== TASK DATA ==
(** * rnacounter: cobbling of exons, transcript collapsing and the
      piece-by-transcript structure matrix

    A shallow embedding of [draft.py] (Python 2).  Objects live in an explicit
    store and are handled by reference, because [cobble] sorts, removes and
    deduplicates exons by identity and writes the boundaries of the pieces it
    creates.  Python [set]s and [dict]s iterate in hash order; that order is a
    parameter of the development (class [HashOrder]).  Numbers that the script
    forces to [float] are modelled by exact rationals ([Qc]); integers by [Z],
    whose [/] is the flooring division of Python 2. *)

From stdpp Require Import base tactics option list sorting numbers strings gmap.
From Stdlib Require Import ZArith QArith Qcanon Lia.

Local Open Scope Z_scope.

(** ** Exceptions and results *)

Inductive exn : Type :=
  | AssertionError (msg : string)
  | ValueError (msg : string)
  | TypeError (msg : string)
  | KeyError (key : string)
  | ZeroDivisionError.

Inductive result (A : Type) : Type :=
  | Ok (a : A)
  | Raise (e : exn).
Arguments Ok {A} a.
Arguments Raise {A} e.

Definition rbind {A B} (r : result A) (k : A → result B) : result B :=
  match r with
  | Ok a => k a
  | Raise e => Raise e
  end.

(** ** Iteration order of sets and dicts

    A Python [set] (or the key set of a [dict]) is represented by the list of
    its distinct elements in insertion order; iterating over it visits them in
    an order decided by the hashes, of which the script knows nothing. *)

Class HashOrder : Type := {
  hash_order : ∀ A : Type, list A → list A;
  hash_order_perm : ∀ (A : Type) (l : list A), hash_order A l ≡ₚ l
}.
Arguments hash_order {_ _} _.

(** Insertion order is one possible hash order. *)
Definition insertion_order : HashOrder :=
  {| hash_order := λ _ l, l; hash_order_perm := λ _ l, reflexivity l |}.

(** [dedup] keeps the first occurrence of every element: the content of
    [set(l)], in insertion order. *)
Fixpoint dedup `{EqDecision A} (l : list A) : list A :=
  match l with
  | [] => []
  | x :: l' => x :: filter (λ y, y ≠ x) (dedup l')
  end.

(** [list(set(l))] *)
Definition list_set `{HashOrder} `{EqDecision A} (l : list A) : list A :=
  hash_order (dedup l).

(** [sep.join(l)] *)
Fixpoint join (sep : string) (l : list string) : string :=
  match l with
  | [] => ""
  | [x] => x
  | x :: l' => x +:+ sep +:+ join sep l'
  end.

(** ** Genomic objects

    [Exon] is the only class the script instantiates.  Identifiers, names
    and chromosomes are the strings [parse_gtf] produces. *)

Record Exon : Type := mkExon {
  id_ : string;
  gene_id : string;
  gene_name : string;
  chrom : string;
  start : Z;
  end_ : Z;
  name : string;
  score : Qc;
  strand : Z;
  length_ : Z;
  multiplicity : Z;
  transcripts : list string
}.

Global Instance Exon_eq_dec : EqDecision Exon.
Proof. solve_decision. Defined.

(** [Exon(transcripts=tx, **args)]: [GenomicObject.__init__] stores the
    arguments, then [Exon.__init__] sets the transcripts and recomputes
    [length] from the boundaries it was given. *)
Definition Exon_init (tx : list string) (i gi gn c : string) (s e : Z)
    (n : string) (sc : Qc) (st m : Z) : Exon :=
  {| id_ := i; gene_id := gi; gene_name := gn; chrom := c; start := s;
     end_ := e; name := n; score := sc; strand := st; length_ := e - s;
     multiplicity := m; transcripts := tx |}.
...
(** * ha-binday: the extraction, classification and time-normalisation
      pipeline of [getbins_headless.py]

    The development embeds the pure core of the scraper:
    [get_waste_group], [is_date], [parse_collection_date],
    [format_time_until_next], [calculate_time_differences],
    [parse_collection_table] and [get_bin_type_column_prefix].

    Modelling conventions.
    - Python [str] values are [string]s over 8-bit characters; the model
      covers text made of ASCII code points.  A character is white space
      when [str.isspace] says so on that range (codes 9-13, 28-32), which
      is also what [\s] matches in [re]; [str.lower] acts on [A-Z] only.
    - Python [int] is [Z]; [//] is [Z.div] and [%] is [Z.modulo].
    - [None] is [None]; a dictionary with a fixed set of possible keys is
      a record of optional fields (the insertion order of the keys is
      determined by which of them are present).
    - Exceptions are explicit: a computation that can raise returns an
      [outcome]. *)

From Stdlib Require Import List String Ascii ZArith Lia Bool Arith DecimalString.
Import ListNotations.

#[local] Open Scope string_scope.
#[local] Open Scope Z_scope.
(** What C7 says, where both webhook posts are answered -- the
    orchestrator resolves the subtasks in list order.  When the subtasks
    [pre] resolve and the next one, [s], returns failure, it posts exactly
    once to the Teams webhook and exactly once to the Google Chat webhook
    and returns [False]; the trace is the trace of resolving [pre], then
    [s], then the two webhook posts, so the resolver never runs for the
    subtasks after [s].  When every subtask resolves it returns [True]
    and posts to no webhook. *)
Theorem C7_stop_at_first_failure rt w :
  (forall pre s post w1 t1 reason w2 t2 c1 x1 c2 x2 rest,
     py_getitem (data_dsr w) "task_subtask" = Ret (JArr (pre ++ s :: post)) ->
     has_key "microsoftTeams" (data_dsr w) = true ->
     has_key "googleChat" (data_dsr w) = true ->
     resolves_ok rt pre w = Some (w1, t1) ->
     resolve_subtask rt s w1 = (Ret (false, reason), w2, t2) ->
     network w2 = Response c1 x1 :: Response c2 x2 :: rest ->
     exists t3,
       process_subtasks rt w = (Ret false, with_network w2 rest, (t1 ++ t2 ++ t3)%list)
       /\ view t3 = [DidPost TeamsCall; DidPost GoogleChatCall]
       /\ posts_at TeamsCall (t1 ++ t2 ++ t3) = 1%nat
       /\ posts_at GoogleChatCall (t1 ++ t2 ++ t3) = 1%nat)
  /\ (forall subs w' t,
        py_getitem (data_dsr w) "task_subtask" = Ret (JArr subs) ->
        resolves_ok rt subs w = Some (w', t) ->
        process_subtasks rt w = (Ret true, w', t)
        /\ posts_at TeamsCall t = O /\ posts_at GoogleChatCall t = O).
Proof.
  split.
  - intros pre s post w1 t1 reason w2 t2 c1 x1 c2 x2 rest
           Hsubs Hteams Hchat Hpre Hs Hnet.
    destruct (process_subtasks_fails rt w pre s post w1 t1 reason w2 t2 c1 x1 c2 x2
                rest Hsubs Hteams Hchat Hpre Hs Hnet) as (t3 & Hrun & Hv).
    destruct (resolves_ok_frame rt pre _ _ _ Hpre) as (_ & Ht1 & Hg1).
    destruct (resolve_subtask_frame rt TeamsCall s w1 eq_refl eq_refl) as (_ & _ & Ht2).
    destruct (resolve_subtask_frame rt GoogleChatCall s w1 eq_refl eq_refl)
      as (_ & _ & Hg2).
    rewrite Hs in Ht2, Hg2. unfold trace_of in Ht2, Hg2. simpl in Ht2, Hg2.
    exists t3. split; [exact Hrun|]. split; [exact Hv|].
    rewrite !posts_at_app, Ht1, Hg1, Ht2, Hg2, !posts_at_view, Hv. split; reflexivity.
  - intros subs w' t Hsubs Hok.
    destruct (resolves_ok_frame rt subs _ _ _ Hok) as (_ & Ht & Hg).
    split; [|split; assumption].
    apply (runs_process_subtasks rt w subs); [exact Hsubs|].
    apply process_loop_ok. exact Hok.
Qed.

== YOUR ASSIGNMENT ==
From the data above, copy each line where the string "HashOrder" appears.

== EXERCISE ANSWER ==
    parameter of the development (class [HashOrder]).  Numbers that the script
Class HashOrder : Type := {
Definition insertion_order : HashOrder :=
Definition list_set `{HashOrder} `{EqDecision A} (l : list A) : list A :=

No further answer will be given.